Give back exactly the stretch of data below from the line holding "let b := push" through the line holding "let b' := if", both ends included, and leave the remaining lines out.

[Data in this exercise]

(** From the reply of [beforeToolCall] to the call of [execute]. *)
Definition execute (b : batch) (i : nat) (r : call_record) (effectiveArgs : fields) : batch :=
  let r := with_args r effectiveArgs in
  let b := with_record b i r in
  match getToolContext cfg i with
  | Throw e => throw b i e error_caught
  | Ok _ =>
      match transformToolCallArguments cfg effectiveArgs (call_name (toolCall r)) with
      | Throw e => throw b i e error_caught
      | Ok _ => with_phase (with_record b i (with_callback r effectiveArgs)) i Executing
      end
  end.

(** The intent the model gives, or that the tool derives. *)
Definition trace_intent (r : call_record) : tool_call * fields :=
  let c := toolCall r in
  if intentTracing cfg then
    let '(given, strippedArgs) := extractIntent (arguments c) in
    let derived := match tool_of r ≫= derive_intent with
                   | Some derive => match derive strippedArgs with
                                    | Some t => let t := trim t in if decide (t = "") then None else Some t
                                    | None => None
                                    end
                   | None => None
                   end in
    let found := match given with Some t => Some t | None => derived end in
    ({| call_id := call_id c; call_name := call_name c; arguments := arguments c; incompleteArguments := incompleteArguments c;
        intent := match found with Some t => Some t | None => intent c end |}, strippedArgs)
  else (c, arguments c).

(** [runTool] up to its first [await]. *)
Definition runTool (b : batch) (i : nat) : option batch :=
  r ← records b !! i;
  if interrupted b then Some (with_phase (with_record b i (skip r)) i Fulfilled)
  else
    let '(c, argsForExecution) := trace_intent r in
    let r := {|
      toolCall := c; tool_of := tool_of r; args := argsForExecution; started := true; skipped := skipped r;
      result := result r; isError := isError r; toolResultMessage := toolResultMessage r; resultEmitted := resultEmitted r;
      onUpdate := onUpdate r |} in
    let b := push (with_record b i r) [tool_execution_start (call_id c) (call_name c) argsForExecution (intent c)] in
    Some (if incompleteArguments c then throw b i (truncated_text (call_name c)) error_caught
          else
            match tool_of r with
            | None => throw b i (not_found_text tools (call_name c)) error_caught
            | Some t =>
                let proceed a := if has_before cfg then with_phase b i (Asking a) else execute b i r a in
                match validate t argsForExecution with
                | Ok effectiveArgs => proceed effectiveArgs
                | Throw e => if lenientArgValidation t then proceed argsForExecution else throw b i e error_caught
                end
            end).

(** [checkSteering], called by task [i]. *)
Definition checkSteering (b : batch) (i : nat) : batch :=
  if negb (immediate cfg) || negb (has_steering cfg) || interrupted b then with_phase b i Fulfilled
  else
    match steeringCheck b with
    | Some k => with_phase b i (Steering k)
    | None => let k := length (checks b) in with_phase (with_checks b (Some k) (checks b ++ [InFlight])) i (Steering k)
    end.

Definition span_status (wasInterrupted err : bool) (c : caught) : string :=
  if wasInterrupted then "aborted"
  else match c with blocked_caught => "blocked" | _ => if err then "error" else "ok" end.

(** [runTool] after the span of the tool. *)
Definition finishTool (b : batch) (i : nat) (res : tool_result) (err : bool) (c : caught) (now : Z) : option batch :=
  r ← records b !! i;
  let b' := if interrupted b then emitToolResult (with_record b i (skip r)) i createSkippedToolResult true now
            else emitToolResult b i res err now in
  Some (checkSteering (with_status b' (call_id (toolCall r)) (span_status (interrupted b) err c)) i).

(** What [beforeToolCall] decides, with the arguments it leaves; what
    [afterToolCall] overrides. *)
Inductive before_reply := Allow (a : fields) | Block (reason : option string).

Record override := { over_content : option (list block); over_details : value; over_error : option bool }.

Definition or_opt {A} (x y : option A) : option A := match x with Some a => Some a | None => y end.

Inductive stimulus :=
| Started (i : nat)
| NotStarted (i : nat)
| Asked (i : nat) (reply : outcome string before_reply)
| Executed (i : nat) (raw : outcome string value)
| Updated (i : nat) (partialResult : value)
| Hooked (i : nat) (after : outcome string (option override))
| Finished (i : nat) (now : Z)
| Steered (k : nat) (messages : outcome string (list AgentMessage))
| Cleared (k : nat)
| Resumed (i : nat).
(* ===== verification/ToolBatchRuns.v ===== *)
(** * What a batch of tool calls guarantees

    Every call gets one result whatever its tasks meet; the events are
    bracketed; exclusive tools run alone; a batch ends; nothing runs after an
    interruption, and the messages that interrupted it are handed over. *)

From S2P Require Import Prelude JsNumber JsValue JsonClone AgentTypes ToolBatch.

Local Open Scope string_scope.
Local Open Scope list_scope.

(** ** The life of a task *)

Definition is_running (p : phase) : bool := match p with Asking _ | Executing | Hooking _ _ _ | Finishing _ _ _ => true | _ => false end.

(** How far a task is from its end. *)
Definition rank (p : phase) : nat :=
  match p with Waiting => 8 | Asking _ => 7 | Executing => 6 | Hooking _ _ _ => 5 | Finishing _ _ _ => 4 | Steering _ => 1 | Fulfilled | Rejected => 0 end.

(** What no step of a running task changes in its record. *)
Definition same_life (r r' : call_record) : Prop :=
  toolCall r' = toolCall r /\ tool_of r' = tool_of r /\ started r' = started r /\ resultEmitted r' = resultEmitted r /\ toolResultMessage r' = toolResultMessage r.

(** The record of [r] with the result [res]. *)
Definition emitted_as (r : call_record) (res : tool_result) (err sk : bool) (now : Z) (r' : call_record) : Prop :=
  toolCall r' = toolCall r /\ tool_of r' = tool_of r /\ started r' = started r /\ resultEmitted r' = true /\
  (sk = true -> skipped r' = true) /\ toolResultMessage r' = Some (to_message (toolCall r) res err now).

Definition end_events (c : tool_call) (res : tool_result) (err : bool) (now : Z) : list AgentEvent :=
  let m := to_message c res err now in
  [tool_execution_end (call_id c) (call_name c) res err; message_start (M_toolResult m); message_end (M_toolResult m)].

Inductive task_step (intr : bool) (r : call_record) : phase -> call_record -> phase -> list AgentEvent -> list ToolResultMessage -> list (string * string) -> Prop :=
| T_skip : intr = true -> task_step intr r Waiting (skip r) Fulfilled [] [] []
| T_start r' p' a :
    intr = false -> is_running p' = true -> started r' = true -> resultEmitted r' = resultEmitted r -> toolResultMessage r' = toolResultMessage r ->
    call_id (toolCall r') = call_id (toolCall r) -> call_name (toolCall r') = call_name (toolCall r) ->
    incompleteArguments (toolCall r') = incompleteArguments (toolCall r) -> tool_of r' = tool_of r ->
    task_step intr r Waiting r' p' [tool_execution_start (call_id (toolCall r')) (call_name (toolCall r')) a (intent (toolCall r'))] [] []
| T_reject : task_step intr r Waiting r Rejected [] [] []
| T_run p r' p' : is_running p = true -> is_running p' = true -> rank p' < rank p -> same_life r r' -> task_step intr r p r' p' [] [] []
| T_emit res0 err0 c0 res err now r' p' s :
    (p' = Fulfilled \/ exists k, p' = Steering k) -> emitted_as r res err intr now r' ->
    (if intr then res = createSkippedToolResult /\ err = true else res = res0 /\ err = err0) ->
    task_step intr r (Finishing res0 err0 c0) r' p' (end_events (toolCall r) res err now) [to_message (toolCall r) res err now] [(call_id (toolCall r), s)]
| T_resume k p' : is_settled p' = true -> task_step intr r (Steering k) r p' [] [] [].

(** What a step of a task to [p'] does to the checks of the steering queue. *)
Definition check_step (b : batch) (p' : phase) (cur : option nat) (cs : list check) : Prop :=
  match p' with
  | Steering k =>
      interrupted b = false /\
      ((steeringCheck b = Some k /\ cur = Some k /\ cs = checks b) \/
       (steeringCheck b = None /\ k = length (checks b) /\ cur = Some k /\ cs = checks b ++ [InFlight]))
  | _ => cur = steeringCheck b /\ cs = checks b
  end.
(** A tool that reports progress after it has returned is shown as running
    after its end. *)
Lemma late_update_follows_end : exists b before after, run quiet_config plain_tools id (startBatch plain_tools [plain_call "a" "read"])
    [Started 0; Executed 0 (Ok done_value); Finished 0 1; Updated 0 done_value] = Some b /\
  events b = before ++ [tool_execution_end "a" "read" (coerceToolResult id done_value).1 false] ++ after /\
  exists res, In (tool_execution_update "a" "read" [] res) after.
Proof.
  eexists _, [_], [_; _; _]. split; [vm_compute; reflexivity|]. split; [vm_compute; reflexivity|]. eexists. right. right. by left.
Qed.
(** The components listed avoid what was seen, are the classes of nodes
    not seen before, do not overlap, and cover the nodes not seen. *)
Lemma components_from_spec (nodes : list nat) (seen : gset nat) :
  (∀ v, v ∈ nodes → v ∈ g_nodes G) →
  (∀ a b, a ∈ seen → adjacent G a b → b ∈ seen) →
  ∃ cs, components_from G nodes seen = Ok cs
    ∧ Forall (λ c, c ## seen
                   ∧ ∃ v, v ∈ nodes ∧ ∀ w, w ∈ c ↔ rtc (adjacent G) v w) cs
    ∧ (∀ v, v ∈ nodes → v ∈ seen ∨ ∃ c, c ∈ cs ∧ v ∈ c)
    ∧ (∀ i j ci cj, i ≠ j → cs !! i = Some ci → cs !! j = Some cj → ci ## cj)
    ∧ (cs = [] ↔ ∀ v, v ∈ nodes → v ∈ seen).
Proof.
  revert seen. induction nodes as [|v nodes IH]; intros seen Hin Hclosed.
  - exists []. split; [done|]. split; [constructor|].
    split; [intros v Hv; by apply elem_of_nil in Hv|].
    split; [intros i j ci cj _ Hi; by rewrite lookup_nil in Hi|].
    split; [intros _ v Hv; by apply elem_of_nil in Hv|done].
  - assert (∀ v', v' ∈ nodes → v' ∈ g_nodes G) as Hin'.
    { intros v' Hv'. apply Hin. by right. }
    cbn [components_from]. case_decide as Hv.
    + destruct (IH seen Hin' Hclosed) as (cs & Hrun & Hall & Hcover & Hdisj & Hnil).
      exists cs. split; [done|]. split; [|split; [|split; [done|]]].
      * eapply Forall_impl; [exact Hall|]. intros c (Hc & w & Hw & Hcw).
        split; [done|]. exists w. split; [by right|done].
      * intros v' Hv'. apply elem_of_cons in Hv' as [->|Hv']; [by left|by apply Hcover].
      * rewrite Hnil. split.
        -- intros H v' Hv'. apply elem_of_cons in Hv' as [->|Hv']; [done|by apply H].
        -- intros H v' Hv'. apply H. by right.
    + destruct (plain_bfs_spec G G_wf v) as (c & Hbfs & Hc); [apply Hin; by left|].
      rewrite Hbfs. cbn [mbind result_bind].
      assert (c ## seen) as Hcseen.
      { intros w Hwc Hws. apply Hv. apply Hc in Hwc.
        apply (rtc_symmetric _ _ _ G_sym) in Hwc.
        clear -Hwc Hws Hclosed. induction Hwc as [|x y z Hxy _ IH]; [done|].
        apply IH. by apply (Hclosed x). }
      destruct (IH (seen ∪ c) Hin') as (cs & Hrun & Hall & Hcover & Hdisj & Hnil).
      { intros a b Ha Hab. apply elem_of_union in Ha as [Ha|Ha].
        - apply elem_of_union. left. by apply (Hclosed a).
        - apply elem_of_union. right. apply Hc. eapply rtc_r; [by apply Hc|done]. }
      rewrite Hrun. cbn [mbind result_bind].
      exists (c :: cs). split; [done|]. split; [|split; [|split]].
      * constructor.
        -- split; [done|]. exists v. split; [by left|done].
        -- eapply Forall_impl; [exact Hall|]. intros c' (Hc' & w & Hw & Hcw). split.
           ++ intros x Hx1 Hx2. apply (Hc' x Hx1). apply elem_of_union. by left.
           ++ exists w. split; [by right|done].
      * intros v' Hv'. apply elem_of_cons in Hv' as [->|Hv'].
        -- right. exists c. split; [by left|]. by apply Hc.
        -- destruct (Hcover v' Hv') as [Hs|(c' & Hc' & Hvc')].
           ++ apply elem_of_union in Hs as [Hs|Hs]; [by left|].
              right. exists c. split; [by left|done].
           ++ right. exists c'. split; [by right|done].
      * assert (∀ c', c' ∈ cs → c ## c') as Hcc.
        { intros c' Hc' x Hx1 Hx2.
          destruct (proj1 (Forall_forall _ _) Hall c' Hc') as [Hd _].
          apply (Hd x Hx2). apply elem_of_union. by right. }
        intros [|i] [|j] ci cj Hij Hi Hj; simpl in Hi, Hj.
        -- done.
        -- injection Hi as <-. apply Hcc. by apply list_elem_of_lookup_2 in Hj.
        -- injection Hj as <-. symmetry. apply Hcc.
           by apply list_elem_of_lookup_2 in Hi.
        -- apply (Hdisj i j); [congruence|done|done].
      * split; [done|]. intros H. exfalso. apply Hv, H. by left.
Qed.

[/Data in this exercise]

| Task result |
    let b := push (with_record b i r) [tool_execution_start (call_id c) (call_name c) argsForExecution (intent c)] in
    Some (if incompleteArguments c then throw b i (truncated_text (call_name c)) error_caught
          else
            match tool_of r with
            | None => throw b i (not_found_text tools (call_name c)) error_caught
            | Some t =>
                let proceed a := if has_before cfg then with_phase b i (Asking a) else execute b i r a in
                match validate t argsForExecution with
                | Ok effectiveArgs => proceed effectiveArgs
                | Throw e => if lenientArgValidation t then proceed argsForExecution else throw b i e error_caught
                end
            end).

(** [checkSteering], called by task [i]. *)
Definition checkSteering (b : batch) (i : nat) : batch :=
  if negb (immediate cfg) || negb (has_steering cfg) || interrupted b then with_phase b i Fulfilled
  else
    match steeringCheck b with
    | Some k => with_phase b i (Steering k)
    | None => let k := length (checks b) in with_phase (with_checks b (Some k) (checks b ++ [InFlight])) i (Steering k)
    end.

Definition span_status (wasInterrupted err : bool) (c : caught) : string :=
  if wasInterrupted then "aborted"
  else match c with blocked_caught => "blocked" | _ => if err then "error" else "ok" end.

(** [runTool] after the span of the tool. *)
Definition finishTool (b : batch) (i : nat) (res : tool_result) (err : bool) (c : caught) (now : Z) : option batch :=
  r ← records b !! i;
  let b' := if interrupted b then emitToolResult (with_record b i (skip r)) i createSkippedToolResult true now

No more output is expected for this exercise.